WORK TASK: Below are some records; quote exactly the lines from the one that contains "immediate_prerequisites_ x) x) w)" through the one that contains "appear after .WillRepeatedly()", inclusive, and no others.

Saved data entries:
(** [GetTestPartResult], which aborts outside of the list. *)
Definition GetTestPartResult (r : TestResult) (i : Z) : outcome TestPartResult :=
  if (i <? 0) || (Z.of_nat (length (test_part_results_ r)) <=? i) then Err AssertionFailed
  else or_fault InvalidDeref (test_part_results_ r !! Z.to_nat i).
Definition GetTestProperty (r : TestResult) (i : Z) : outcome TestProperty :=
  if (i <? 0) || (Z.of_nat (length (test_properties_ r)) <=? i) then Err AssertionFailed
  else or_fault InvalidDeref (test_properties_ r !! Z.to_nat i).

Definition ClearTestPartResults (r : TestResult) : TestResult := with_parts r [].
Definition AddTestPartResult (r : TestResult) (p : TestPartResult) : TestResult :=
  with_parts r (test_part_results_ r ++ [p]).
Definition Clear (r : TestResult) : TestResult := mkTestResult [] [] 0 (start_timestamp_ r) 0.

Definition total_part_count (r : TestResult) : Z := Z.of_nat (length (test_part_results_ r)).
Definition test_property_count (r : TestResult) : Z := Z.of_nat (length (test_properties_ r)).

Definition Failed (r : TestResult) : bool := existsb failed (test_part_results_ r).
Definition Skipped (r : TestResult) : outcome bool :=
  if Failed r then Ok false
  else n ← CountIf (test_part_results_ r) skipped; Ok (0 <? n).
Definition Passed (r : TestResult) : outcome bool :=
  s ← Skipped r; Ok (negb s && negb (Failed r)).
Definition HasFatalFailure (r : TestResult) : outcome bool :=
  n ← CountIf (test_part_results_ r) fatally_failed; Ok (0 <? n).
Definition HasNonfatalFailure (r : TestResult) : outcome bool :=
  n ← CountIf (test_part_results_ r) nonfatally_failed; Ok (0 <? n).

* * *

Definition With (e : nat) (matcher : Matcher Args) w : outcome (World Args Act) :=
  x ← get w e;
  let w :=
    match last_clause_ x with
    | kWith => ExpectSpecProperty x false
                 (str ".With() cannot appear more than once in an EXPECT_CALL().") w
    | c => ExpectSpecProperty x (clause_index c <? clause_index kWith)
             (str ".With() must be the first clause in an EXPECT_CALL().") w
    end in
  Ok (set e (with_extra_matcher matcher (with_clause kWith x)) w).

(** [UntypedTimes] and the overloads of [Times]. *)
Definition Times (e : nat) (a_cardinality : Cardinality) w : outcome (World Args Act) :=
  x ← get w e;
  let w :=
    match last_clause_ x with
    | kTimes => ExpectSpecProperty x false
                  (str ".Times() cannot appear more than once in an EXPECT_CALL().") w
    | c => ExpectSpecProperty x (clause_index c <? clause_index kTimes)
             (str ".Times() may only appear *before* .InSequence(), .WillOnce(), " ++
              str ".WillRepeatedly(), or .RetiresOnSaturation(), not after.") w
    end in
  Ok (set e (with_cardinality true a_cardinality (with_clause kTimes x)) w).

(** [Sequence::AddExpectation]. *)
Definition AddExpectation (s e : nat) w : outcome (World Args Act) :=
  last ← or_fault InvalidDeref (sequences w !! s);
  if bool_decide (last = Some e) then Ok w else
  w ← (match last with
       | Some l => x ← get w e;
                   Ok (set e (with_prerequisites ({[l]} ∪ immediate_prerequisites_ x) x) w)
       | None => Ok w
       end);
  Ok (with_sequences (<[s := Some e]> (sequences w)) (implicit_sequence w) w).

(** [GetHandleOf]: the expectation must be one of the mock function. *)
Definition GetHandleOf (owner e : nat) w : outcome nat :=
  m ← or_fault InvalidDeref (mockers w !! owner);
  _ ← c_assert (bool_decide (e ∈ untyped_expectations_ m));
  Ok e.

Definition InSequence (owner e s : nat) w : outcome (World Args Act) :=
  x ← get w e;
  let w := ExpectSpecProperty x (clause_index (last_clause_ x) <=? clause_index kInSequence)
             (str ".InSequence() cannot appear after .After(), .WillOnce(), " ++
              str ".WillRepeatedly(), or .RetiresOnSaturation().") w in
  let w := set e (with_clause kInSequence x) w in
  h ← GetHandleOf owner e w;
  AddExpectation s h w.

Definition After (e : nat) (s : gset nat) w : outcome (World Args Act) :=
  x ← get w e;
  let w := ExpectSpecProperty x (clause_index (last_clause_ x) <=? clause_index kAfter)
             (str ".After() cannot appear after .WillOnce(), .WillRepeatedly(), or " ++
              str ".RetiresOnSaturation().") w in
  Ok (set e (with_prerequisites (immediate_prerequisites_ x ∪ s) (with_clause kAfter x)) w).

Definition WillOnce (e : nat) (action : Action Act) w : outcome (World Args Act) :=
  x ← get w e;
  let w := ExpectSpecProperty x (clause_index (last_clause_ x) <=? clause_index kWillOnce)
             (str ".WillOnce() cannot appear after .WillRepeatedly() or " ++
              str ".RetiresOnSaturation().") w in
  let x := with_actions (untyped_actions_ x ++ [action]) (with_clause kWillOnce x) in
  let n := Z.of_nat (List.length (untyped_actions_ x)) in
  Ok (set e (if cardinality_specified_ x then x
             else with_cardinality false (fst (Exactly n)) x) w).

--

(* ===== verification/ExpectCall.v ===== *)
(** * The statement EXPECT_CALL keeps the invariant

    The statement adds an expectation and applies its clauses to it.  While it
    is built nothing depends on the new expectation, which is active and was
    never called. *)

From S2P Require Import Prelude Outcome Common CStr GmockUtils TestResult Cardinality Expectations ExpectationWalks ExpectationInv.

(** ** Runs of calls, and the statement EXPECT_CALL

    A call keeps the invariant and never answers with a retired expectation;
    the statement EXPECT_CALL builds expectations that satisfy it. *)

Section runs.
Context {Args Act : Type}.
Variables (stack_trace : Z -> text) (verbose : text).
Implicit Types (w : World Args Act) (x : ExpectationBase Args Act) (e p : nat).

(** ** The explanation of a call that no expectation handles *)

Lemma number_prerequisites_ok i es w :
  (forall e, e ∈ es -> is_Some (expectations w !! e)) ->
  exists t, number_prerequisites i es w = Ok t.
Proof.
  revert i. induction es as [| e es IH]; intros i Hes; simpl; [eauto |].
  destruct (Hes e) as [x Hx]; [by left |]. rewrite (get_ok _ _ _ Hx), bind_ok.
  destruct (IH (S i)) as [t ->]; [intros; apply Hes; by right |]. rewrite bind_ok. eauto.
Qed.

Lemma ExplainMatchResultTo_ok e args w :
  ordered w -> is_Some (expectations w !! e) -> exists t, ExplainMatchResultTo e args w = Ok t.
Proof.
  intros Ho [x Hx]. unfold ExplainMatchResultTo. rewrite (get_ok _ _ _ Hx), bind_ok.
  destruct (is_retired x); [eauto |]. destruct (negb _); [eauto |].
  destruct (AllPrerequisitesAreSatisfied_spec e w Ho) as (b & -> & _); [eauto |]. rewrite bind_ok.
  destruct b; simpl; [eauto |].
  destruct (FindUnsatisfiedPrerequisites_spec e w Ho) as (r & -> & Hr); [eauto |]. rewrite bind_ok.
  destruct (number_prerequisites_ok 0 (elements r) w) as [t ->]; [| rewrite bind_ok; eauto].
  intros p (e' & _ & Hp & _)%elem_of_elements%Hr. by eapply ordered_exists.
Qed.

RESULT:
                   Ok (set e (with_prerequisites ({[l]} ∪ immediate_prerequisites_ x) x) w)
       | None => Ok w
       end);
  Ok (with_sequences (<[s := Some e]> (sequences w)) (implicit_sequence w) w).

(** [GetHandleOf]: the expectation must be one of the mock function. *)
Definition GetHandleOf (owner e : nat) w : outcome nat :=
  m ← or_fault InvalidDeref (mockers w !! owner);
  _ ← c_assert (bool_decide (e ∈ untyped_expectations_ m));
  Ok e.

Definition InSequence (owner e s : nat) w : outcome (World Args Act) :=
  x ← get w e;
  let w := ExpectSpecProperty x (clause_index (last_clause_ x) <=? clause_index kInSequence)
             (str ".InSequence() cannot appear after .After(), .WillOnce(), " ++
              str ".WillRepeatedly(), or .RetiresOnSaturation().") w in
  let w := set e (with_clause kInSequence x) w in
  h ← GetHandleOf owner e w;
  AddExpectation s h w.

Definition After (e : nat) (s : gset nat) w : outcome (World Args Act) :=
  x ← get w e;
  let w := ExpectSpecProperty x (clause_index (last_clause_ x) <=? clause_index kAfter)
             (str ".After() cannot appear after .WillOnce(), .WillRepeatedly(), or " ++
              str ".RetiresOnSaturation().") w in
  Ok (set e (with_prerequisites (immediate_prerequisites_ x ∪ s) (with_clause kAfter x)) w).

Definition WillOnce (e : nat) (action : Action Act) w : outcome (World Args Act) :=
  x ← get w e;
  let w := ExpectSpecProperty x (clause_index (last_clause_ x) <=? clause_index kWillOnce)
             (str ".WillOnce() cannot appear after .WillRepeatedly() or " ++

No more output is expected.